Her insanda ortaya çıkabilecek siğiller kötü huylu yapıya sahip değildir. Bu nedenle ameliyat tedavi seçenekleri arasında en son tercih edilecek yöntemdir. Genel olarak birkaç yıl içinde geçen siğiller vücudun herhangi bir bölgesinde ortaya çıkabilmektedir. Siğillerinizi kısa süre içerisinde cildinizden göndermek istiyor iseniz merkezimizden yardım alabilirsiniz.
Siğil Nedir ve Neden Oluşur?
Siğil tanımı ve nedenleri siğil tedavisinin planlanmasında etkilidir. Bu yapı genel olarak mukozada meydana gelse de cilt üzerinde de oluşabilmektedir. İyi huylu olarak değerlendirilen bu lezyonlar HPV adlı virüsten dolayı ortaya çıkmaktadır. Lezyonlarda birçok tip bulunmaktadır.
Siğillerin yayılması doğrudan olabileceği gibi dolaylı da olabilmektedir. Derinin üst kısmında normal bariyerlerin hasar alması siğillerin gelişimine neden olabilmektedir.
Siğil tedavisinde pek çok sorun ile karşılaşılsa da genel olarak yüksek başarıdan söz edilebilmektedir. Geçici siğiller bir ya da iki yıl içerisinde dışardan bir müdahaleye gerek duyulmadan geçen yapıya sahiptir. Siğillerde yüzden fazla alt tip söz konusudur. Bu tipler farklı numaralar ile kodlandırılmaktadır. 6, 11, 31 gibi sayılar bu kodlar arasındadır. İlgili numaralara sahip olan hastaların siğillerinin kansere yatkın olduğundan bahsedilebilmektedir. Malign yapılı siğiller genel olarak genital bölgede ortaya çıkmaktadır. Ayrıca immun sistemi zayıf olan insanlarda malign yapılı siğil çıkma oranının daha yüksek olduğu bilinmektedir.
Siğil diğer bir adı ile HPV olarak anılmaktadır. İnsanlarda papilloma virüsünün yol açtığı bir enfeksiyon olan HPV yalnızca iki tip siğili kapsamamaktadır. Bu siğillerden biri göbekli siğil ailesine sahip iken diğeri seboreik siğildir. Seboreik siğil seboreik keratoz olarak da adlandırılmaktadır. Bu nedenle bulaşıcı bir özelliğe sahip değildir. Siğillerin bulaşıcı olanlarının ise daha çok immun sistemi zayıf olan kişilerde risk oluşturduğu düşünülmektedir.
HPV virüsü alt tipleri farklı bölgelerde spesifik bir özellik göstermektedir.
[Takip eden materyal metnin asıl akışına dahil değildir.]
(* ===== verification/Prelude.v ===== *)
(** * A verified model of the customOperatingSystem kernel

    The repository is a small RISC-V teaching kernel in C (src/src/kern), user
    programs with their string library (src/src/user), and a host tool that packs
    the file system image (src/src/util/mkfs.c).  This library translates the
    kernel's own logic into executable definitions and proves what makes it
    correct.

    ** The parts and how they interact

    memory.c owns physical pages and Sv39 page tables and hands pages to the heap
    (ezheap.c).  thread.c keeps the thread table, the ready list and the wait
    lists of conditions; lock.h and timer.c build sleep locks and alarms on
    conditions.  intr.c dispatches interrupts, claimed through plic.c, to the
    timer and to the drivers.  uart.c moves bytes between its interrupt handler and
    readers and writers through ring buffers.  vioblk.c turns byte transfers into
    sector requests to a virtio disk, kfs.c implements files on top of any block
    object, and mkfs.c builds the image that kfs.c mounts.  device.c finds drivers
    by name.  elf.c loads a program from a file into the pages of a process.
    process.c and syscall.c put all of this behind descriptors, which fork shares
    between processes; excp.c takes the traps of user programs to them.  io.c has
    the transfer loops over I/O objects, objects in memory, and terminals;
    console.c is the kernel's own polled terminal.  string.c has the printf engine
    and the string functions all use.  main.c starts all of this and enters the
    first program; shell.c is the user program that runs the others.

    ** Files of the library

    - [Prelude]: machine words, the state-and-outcome monad, loops and their
      rules, tactics, the hint database [kern].
    - [CMem] byte-addressed memory with its framing lemmas; [PageAlloc] the free
      list of memory.c; [PageTable] page table entries, [walk_pt] and address
      helpers; [PageInv] the ownership invariant of pages, tables and leaves;
      [VmSpace] mapping, flags, unmapping, page faults and validation;
      [UserRange] loops over the user range (reclaim, unmap); [Heap] ezheap.c;
      [MemInit] [memory_init] and the hardware's translation [sv39_translate];
      [Clone] [memory_space_clone]; [VmProps] the theorems on memory.c and
      ezheap.c; [UserMem] loads and stores of the kernel at user addresses and the
      view of memory a user program has, which every operation is restated on;
      [Grow] the allocations that leave existing spaces and blocks alone.
    - [ThreadList] the linked thread lists; [Thread] the rest of thread.c and
      intr.h; [Sched], [SchedOps] the scheduler invariant and its preservation;
      [SchedProps] the theorems; [Lock] lock.h; [Timer] timer.c and timer.h.
    - [Uart] uart.c; [Plic] plic.c; [Virtio] the register accesses of virtio.c and
      virtio.h; [Intr] intr.c; [Device] device.c.
    - [CString] string.c; [BlockIo] the interface of a block object (io_ops);
      [Vioblk] vioblk.c on the feature words of virtio.c; [Kfs],
      [KfsProps] kfs.c and kfs.h; [Io], [IoProps] io.c and io.h; [Mkfs],
      [MkfsProps] mkfs.c and its composition with kfs.c.
    - [Strtok] the tokeniser and string lengths of string.c; [Console] console.c
      and the polled functions of uart.c; [Shell], [ShellProps] shell.c.
    - [Elf], [ElfProps] elf.c and elf.h over any object that can be read and
      positioned.
    - [Process] the process table of process.c and the signals of signals.c over
      the state of the whole kernel; [Syscall] the handlers and the dispatcher of
      syscall.c and the exception handlers of excp.c; [ProcProps] the theorems on
      descriptors and signals; [ExecProps] those on process_exec and on traps;
      [SysProps] those on reading and writing files from user programs;
      [ForkProps] the invariant of the whole kernel and the fork of a process.
    - [Drivers] the serial and block drivers as the objects the kernel calls;
      [Boot] main.c and the attach functions of uart.c and vioblk.c; [BootProps]
      what the initialisation functions establish, one after the other;
      [MainProps] the way from the loaded image to the first program; [Board] a
      concrete machine for it.

    ** Reading the model

    A kernel function is a function of type [M St A]: it takes the state of its
    component, a record with the C globals and structures as fields, and ends in an
    [outcome]: a return, a panic, a wait for a lock, or undefined behaviour, which
    is reported and never hidden.  Integers are [Z] with the wrap-around of their
    width written out.  Linked structures live in finite maps from addresses.  A
    function that suspends its thread ends with the state in which the next
    thread runs; [SchedProps] and [Lock] put such steps in sequence, [Uart] puts
    the steps of handler, reader and writer in any order.  Operations on the
    definitions of a component below go through [lift].

    What is outside of the sources is a parameter: the virtio disk
    ([Vioblk.VirtioDisk]) and its registers ([Virtio.VirtioMmio]), the interrupt
    controller ([Plic.Mmio]), the slots of the virtio devices
    ([BootProps.VirtioBus]), the characters on a line ([IoProps.RawTty]), the
    registers of the serial port ([Console.UartRegs]), the kernel's answers to
    the shell ([Shell.kernel]), the clock value, received bytes. Each has a
    class of laws with its documented behaviour and a concrete instance that the
    witnesses run on. Interfaces between components are classes too: [BlockIo]
    and [BlockIoSpec] are what kfs.c needs of a disk; the virtio driver over a
    disk ([Vioblk]) and the memory object of io.c ([IoProps]) are instances.
    [Process.Drivers] is what the kernel calls in a driver; [Drivers] has the
    instance of the serial and block drivers and proves that it has the laws
    ([DriversSpec]) the theorems on descriptors and fork ask for.

    A disk request ([Vioblk.vioblk_request]) is queued, notified, waited for and
    woken by the interrupt routine.  The device decides whether its interrupt comes
    before or after the driver sleeps; the theorems on transfers and start-up are on
    devices that interrupt after it ([vd_slow]) and have 512-byte blocks, and theorems
    show what happens otherwise.  Memory of a new thread keeps what it held before at
    [child_exit], which the code does not initialise: it is the argument [stale] of
    [thread_spawn] and [thread_fork_to_user].

    ** What the theorems show

    - Memory: boot maps the kernel one to one with the permissions of its
      sections and establishes the ownership invariant; mapping, unmapping,
      reclaiming, cloning and page faults change exactly the translations and free
      pages they should and keep the invariant; allocation is a stack; validation
      accepts exactly the ranges allowed when the start is aligned; heap blocks
      are aligned and disjoint.
    - Threads: in every state reachable by operations that meet their conditions
      ([SchedProps.allowed]) such operations complete without panic, and the queues,
      states and table stay consistent; a full table, the exit of main, a tid out of
      range and a join without children end as the theorem says;
      yielding is round robin; broadcast wakes all waiters in order; exit, join
      and spawn behave as specified; locks exclude each other and strand no
      waiter; alarms are woken when due, and from the first timer interrupt on the
      timer is never programmed later than the first of them.
    - Interrupts and devices: the controller's registers are changed only where
      meant; an external interrupt reaches its routine and is completed; the
      serial driver loses and reorders nothing in any interleaving and misses no
      wake-up; a registered device is found again; negotiation through the registers
      of a virtio device agrees on the features that its definition on words gives.
    - Storage: the disk driver transfers exact byte ranges at any alignment, on a
      device with 512-byte blocks that interrupts once the driver sleeps; files
      are read and written exactly, other bytes of the disk stay as they are; what
      is written is read back; files packed by mkfs are read back through mount,
      open and read.
    - Processes: a descriptor always refers to an open object; fork and exit keep
      reference counts balanced; closing rejects bad descriptors; the lowest
      pending signal is delivered first; the loader answers with the first check
      that fails or builds exactly the image the program headers describe, for files
      whose header sums do not wrap, whose physical addresses are the virtual ones,
      whose rounded sizes cover the offset in the page and whose segments share no
      page (theorems on defects show each of these cases), and exec
      leaves nothing of the old program; page faults of user programs are repaired,
      system calls return behind the calling instruction; reading and writing files
      moves exactly the bytes between what the program sees of its memory and the
      file, and a copy through user memory is exact.  A fork gives the child a space
      that shows what the parent's shows and descriptors that share its objects,
      switches to it, and keeps the invariants of heap, spaces, scheduler and
      descriptors ([ForkProps.kinv]), which exit keeps too.
    - Start-up: from zeroed static memory and a disk with an image made by mkfs,
      [main] initialises the components, attaches the devices, mounts the disk and
      enters user mode at the entry point of init_shell, in a space that shows the
      bytes given to mkfs and nothing else.
    - Text: the printf engine stays in its buffer and terminates the text, numbers
      that are not negative are printed and parsed back; terminals convert line endings by the automaton
      their documentation describes, whatever the split into partial transfers, and
      the conversion is undone on the other side, on the console too; line editing
      returns the edited line within its buffer; tokenising yields the words of a
      line and ends.
    - Shell: editing keys keep the line, the cursor and the screen in step with an
      abstract line editor; return runs the line typed or recalled, keeps what
      the command did, saves the line and starts a new one;
      the sizes and indices stay in range whatever is typed and answered.

    Theorems about defects state what the code does where it departs from its
    purpose ([MemInit.memory_init_last_page_twice],
    [VmProps.memory_validate_vptr_len_gaps], [SchedProps.exited_stack_never_freed],
    [SchedProps.stale_child_exit_fails], [Timer.first_alarm_late],
    [Lock.lock_contended_leaves_interrupts_off], [Vioblk.vioblk_lock_leaked],
    [Vioblk.vioblk_lost_wakeup], [Vioblk.vioblk_blksz_wrong_sector],
    [ProcProps.sysclose_leaked_lock], [ElfProps.range_check_wraps],
    [ElfProps.rounding_misses_page], [ElfProps.shared_page_replaced],
    [MkfsProps.mkfs_aligned_file_shifts], [ShellProps.shell_stale_line],
    [Console.console_crlf_doubled] and others).

    ** Bounds and fuel

    Loops over arrays and page ranges run a computed number of turns
    ([for_upto], [for_range]).  Loops over linked lists take the number of nodes of
    the structure as fuel, file transfers [n/4096 + 2] turns (every turn ends a
    block), disk transfers one turn per sector touched, [iowrite] one turn per byte,
    the printf engine one turn per format character: the theorems prove a result,
    so that this fuel is enough.  [ioterm_read] takes its fuel as an argument: two
    turns are enough while input is left, and without input no fuel is.  The polls of
    [Console] need one turn more than the port lets the kernel wait, which the laws
    of the port bound.  [strtok] splits a buffer in one turn per byte.  The loader
    reads every byte range in at most one turn per byte.

    ** Not modelled

    The translation look-aside buffer, the text of kernel messages, register
    contexts and the assembly of start.s, trapasm.s and thrasm.s (their effect on
    the running thread is in [Thread]), the layout of the virtqueue in memory.  The
    demonstration programs in src/user (fib, hello, the init programs) only make
    system calls. *)

From stdpp Require Import base gmap list strings numbers.
From Stdlib Require Import Lia ZArith.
Ancak yakın temas bulaşan kişilerde siğillerin geçici olmadığı bilinmektedir. Vücudun yalnızca belli kısımlarında değil her bölgesinde siğil oluşabilecek kısımlar vardır. Cilt dışında da oluşabilecek siğiller özellikle mukozal bölgede çoğalmaktadır.
Deride çoğalma eğilimi gösteren HPV virüsünün lezyon ve alt lezyon özellikleri şu şekildedir:
- Düz siğillerde HPV tip 3 kaynaklı bir sistem vardır.
- Derin ayak ve el siğillerinde tip 1 oluşumu söz konusudur.
- Yaygın siğillerde 1, 3 ve 27 kodları esas alınmaktadır.
Siğil Tanısı Nasıl Konur?
Siğillerde tanı koymak için uzmanlarımız farklı yöntemlerden yararlanmaktadır. Siğil tedavisi İstanbul merkezimizde yapılmadan önce tanının en doğru şekilde konması gerekmektedir. Genel olarak yalnızca siğil muayenesi ile tanıdan yararlanılabilmektedir. Siğillerin tanısında ilgili lezyonun şeklinden yapısına kadar pek çok bilgiden yararlanılmaktadır. Bunlara ek olarak siğilin nerede konumlandığı ve türü de tanıda etkilidir. Uzmanlarımız siğillerin yapısından emin değillerse cilt lezyonlarından doku örneği isteyebilmektedir. Doku örneğinden yararlanılarak siğillerin vücut üzerinden atılması için tedavi planlanmaktadır.
HPV virüsü olarak da adlandırılan siğil yapısal protein aracılığı ile tespit edilebilmektedir. Hangi tip virüs olduğunun ayrımı ise PCR yöntemi ve DNA incelemesi ile gerçekleştirilmektedir. Siz de tedavi yöntemlerimizi öğrenmek için merkezimize gelebilirsiniz.